(Stored data entries)
(* ===== verification/Fsutil.v ===== *)
(** * Atomic file replacement (internal/storage/fsutil/fsutil.go)

    A file replaced by writing a temporary file, syncing it, renaming it over
    the path and syncing the directory, where every call can fail, and what a
    crash can leave. *)

From stdpp Require Import base list strings sets fin_sets.
From Stdlib Require Import ZArith Lia Ascii.
From S2P Require Import Prelude GoLib.

(** One path: what a reader sees, what the path may hold after a crash, and
    the temporary file beside it with whether its contents are synced. *)
Record file := mkFile { content : option bytes; after_crash : list (option bytes); tmp : option (bytes * bool) }.

Inductive fs_error := FsCreate | FsWrite | FsSync | FsClose | FsInstall | FsOpenDir | FsSyncDir.

(** The outcomes of the system calls; a failing write has written some bytes. *)
Record atomic_io := mkAtomicIO {
  windows : bool; create_fails : bool; write_fails : option nat; sync_fails : bool; close_fails : bool;
  rename_fails : bool; opendir_fails : bool; syncdir_fails : bool
}.

Definition set_tmp (f : file) (t : option (bytes * bool)) : file := mkFile (content f) (after_crash f) t.

(** A rename takes effect at once, and durably at the directory's next sync.
    A crash may cut off contents that were not synced before it. *)
Definition rename_tmp (f : file) : file :=
  match tmp f with
  | None => f
  | Some (b, synced) =>
      mkFile (Some b)
        (after_crash f ++ if synced then [Some b] else (λ k, Some (take k b)) <$> seq 0 (S (length b))) None
  end.

Definition SyncDir (io : atomic_io) (f : file) : file * option fs_error :=
  if windows io then (f, None)
  else if opendir_fails io then (f, Some FsOpenDir)
  else if syncdir_fails io then (f, Some FsSyncDir)
  else (mkFile (content f) [content f] (tmp f), None).

Definition WriteFileAtomic (io : atomic_io) (f : file) (data : bytes) : file * option fs_error :=
  if create_fails io then (f, Some FsCreate)
  else match write_fails io with
  | Some k => (set_tmp f (Some (take k data, false)), Some FsWrite)
  | None =>
      if sync_fails io then (set_tmp f (Some (data, false)), Some FsSync)
      else
        let f := set_tmp f (Some (data, true)) in
        if close_fails io then (f, Some FsClose)
        else if rename_fails io then (f, Some FsInstall)
        else SyncDir io (rename_tmp f)
  end.

(** A crash leaves one of the possible contents, and any temporary file. *)
Definition recovered (f f' : file) : Prop :=
  content f' ∈ after_crash f ∧ after_crash f' = [content f'].

Definition file_ok (f : file) : Prop := content f ∈ after_crash f.

Lemma recovered_ok f f' : recovered f f' → file_ok f'.
Proof. intros [_ Ha]. unfold file_ok. rewrite Ha. by left. Qed.

(** What replacing a file does, on every path through it.  Readers see the
    old contents or all of the new; so does whoever reads after a crash.  If
    no error is returned readers see the new contents, and (where a directory
    can be synced) a crash no longer brings the old ones back. *)
Lemma WriteFileAtomic_effect io f data :
  file_ok f →
  let '(f', err) := WriteFileAtomic io f data in
  file_ok f' ∧ (content f' = content f ∨ content f' = Some data) ∧
  (∀ c, c ∈ after_crash f' → c ∈ after_crash f ∨ c = Some data) ∧
  (err = None → content f' = Some data ∧ (windows io = false → after_crash f' = [Some data])).
Proof.
  intros Hf. unfold WriteFileAtomic, SyncDir, rename_tmp, set_tmp, file_ok in *. cbn [tmp content after_crash].
  destruct (create_fails io), (write_fails io), (sync_fails io), (close_fails io), (rename_fails io), (windows io),
    (opendir_fails io), (syncdir_fails io); cbn [content after_crash];
    (split_and!; [set_solver|by auto|set_solver|done || (intros _; split; done)]).
Qed.

Example interrupted_replacement :
  let f := mkFile (Some ["a"%char]) [Some ["a"%char]] None in
  WriteFileAtomic (mkAtomicIO false false None false false false false true) f ["b"%char] =
    (mkFile (Some ["b"%char]) [Some ["a"%char]; Some ["b"%char]] None, Some FsSyncDir).
Proof. reflexivity. Qed.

• What is required:
Please give an exact copy of the entries above, from the line with "if sync_fails io" down to the line with "(opendir_fails io), (syncdir_fails", inclusive, and nothing else.

• Reply:
      if sync_fails io then (set_tmp f (Some (data, false)), Some FsSync)
      else
        let f := set_tmp f (Some (data, true)) in
        if close_fails io then (f, Some FsClose)
        else if rename_fails io then (f, Some FsInstall)
        else SyncDir io (rename_tmp f)
  end.

(** A crash leaves one of the possible contents, and any temporary file. *)
Definition recovered (f f' : file) : Prop :=
  content f' ∈ after_crash f ∧ after_crash f' = [content f'].

Definition file_ok (f : file) : Prop := content f ∈ after_crash f.

Lemma recovered_ok f f' : recovered f f' → file_ok f'.
Proof. intros [_ Ha]. unfold file_ok. rewrite Ha. by left. Qed.

(** What replacing a file does, on every path through it.  Readers see the
    old contents or all of the new; so does whoever reads after a crash.  If
    no error is returned readers see the new contents, and (where a directory
    can be synced) a crash no longer brings the old ones back. *)
Lemma WriteFileAtomic_effect io f data :
  file_ok f →
  let '(f', err) := WriteFileAtomic io f data in
  file_ok f' ∧ (content f' = content f ∨ content f' = Some data) ∧
  (∀ c, c ∈ after_crash f' → c ∈ after_crash f ∨ c = Some data) ∧
  (err = None → content f' = Some data ∧ (windows io = false → after_crash f' = [Some data])).
Proof.
  intros Hf. unfold WriteFileAtomic, SyncDir, rename_tmp, set_tmp, file_ok in *. cbn [tmp content after_crash].
  destruct (create_fails io), (write_fails io), (sync_fails io), (close_fails io), (rename_fails io), (windows io),
    (opendir_fails io), (syncdir_fails io); cbn [content after_crash];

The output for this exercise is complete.